Tuesday, 7 May 2013

Maisy - Narrative


Apply theories of narrative to one of your coursework productions.

The coursework production in which the theories of narrative are most prominent are in my A2 music video. The video highly relies on the quantity of the narrative which gives the piece fluidity and supports the performance bed. The narrative allows the audience to follow a young woman as she escapes the claws of an ambiguous governmental organization. This main theme shows elemental support of Lyotard’s postmodern theory that there is a lack of faith in anything new and that this causes a rise in dystopian narratives which break conventions of the modernist idea of grand narratives. The bleakness of the narrative is portrayed through the dim, blue colourings which Final Cut Pro allowed me to do.
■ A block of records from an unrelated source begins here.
(** ** Further properties of [_validate_markdown_input] *)


(** X2. A file that exists and reads, but holds nothing except white space
    (that of [str.strip], Unicode included), is rejected as empty with its
    path in the message, whatever size the size block has taken for it; only
    log lines are added to the state. *)
Theorem blank_input_is_rejected markdown_path s content text n :
  fi_success (get_file_info (st_env s) markdown_path) = true ->
  fi_exists (get_file_info (st_env s) markdown_path) = true ->
  size_taken (fi_size (get_file_info (st_env s) markdown_path)) = Ret n ->
  read_text (st_env s) markdown_path = Ret content ->
  rr_success content = true ->
  rr_content content = Some text ->
  text_truthy (strip text) = false ->
  exists s',
    _validate_markdown_input markdown_path s
    = (Raise (QuackIntegrationError_ ("Markdown file is empty: " +:+ markdown_path)
                [("path", markdown_path)]), s')
    /\ quiet s s'.
Proof.
  intros Hok Hex Hsize Hread Hsucc Hcontent Hblank.
  destruct (validate_markdown_input_cases markdown_path s Hok Hex)
    as (s1 & Hq & Hrun).
  rewrite Hsize, Hread, Hsucc, Hcontent, Hblank in Hrun.
  exists s1. split; [exact Hrun|exact Hq].
Qed.


(** ** Further properties of [_convert_markdown_to_docx_once] *)

(** X4. When the output directory cannot be created the attempt raises with
    the reported error in the message, and the engine is not run: the
    environment is as before and the only event added is the attempt. *)
Theorem no_directory_no_engine markdown_path output_path config s :
  op_success (create_directory (st_env s) (path_parent output_path)) = false ->
  exists s',
    _convert_markdown_to_docx_once markdown_path output_path config s
    = (Raise (QuackIntegrationError_
                ("Failed to create output directory: "
                 +:+ op_error (create_directory (st_env s) (path_parent output_path)))
                [("path", path_parent output_path); ("operation", "create_directory")]),
       s')
    /\ st_env s' = st_env s
    /\ st_trace s' = Attempt :: st_trace s
    /\ engine_calls s' = engine_calls s.
Proof.
  intros Hdir.
  unfold _convert_markdown_to_docx_once, bind, emit, get, raise; simpl.
  rewrite Hdir. simpl. eexists. split; [reflexivity|]. simpl. auto.
Qed.
Definition sample_float (s : string) : option Qc :=
  if String.eqb s "18.5" then Some (Q2Qc (37 # 2))
  else if String.eqb s "73.8" then Some (Q2Qc (369 # 5))
  else None.

Definition sample_float_str (x : Qc) : string :=
  pretty (Qnum x) +:+ "/" +:+ pretty (Zpos (Qden x)).

Definition pune_hit : json Qc :=
  JObj (<[ "lat" := JStr "18.5" ]> {[ "lon" := JStr "73.8" ]}).

Definition geocoder (station : string) : http_outcome (json Qc) :=
  Response 200 (Some (JArr [pune_hit])).

Definition overpass (q : string)
    : http_outcome (option (list (element (F := Qc)))) :=
  Response 200 (Some (Some [Sample.hospital_node])).

(** Upstream services that are down. *)
Definition geocoder_down (station : string) : http_outcome (json Qc) :=
  Transport_failure.

Definition overpass_down (q : string)
    : http_outcome (option (list (element (F := Qc)))) :=
  Transport_failure.

(** [str] of a list or a dict is not needed by the samples. *)
Definition sample_repr (v : json Qc) : string := EmptyString.

(** A body that sends a link of the departures page back. *)
Definition link_body : json Qc :=
  JObj {[ "train_url" := JStr "/train/timetable/deccan-queen-12124/1042/57/0" ]}.

Definition args_pune : gmap string string := {[ "station" := " Pune " ]}.

Definition args_pune_upper : gmap string string := {[ "station" := "PUNE" ]}.

Definition clock_first : clock :=
  {| t_read := Q2Qc 100; t_query := Q2Qc 101; t_write := Q2Qc 102 |}.

Definition clock_later : clock :=
  {| t_read := Q2Qc 5000; t_query := Q2Qc 5001; t_write := Q2Qc 5002 |}.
As the female character Rhi escapes the physical and metaphorical prison by hearing the band play and then running out of the place where she’s been captured, she rejects what she should be doing and rejects the band and masked figures, creating herself as an opposition to what holds her. Levi-Strauss’ theory of all stories holding binary oppositions of sort can be seen in my music video as Rhi and the band itself, the lead singer primarily, are binary oppositions, leading the audience to relate and form a preference to the female protagonist. The production fits into Barthes’ five narrative codes as the ending to the piece in enigmatic in that you, as the audience, do not find out what happens to Rhi once she is caught by the antagonist – does he let her go? Does he kill her? What happens and what will happen is unclear and is left up to the viewer to decide and imagine. Barthes’ cultural code also applies to my film as the body of knowledge being the controlling governmental organisation that fuels the narrative, depicts the way we see the world being controlled through CCTV and surveillance which is a rapidly growing debate in our society. We tried to keep the anonymity of the organization throughout the video but slowly built up the tension of what they symbolized through more screen time and this follows Barthes’ code of action, in which the audience is kept guessing as the tension increases throughout the film.
In the video’s narrative there is a strong case of Todorov’s theory of equilibrium – the film starts out with stability as characters come into an abandoned area to watch the band play and they are unfazed by this. The second stage being the disruption comes at the climax of the first chorus, in the form of Rhi causing disequilibrium by challenging the norm and escaping the place, running out into the city of London. The third stage of recognizing what has happened appears as a masked figure from the organisation chases after her, causing a fast step forward in the action of the narrative. Equilibrium is brought back into place right at the end of the video, when the masked figure/ lead singer and Rhi come face to face, juxtaposing and awaiting finality in the narrative of what will happen. Although there are many theorists to support the narrative structure of my music video, there are some theories that do not apply to it such as Pam Cook who argues that the key to the standard Hollywood narrative structure includes a strong closing and end to the narrative. In my video, the narrative is largely based on the ambiguity of the characters and their situations and I played on this to build interest and a climax in the story, so because of the this, I decided the ending of the film needed to be just as dramatic and cliff-hanging as the rest of the video. Because of this, I broke the conventions which Cook’s theory argues, including the idea that the classic narrative has verisimilitude in which I also rejected to keep the narrative overall, and especially at the end, enigmatic. In conclusion, on the whole, there are many theories of narrative which support the decisions I made to keep the music video story’s plot interesting and dynamic.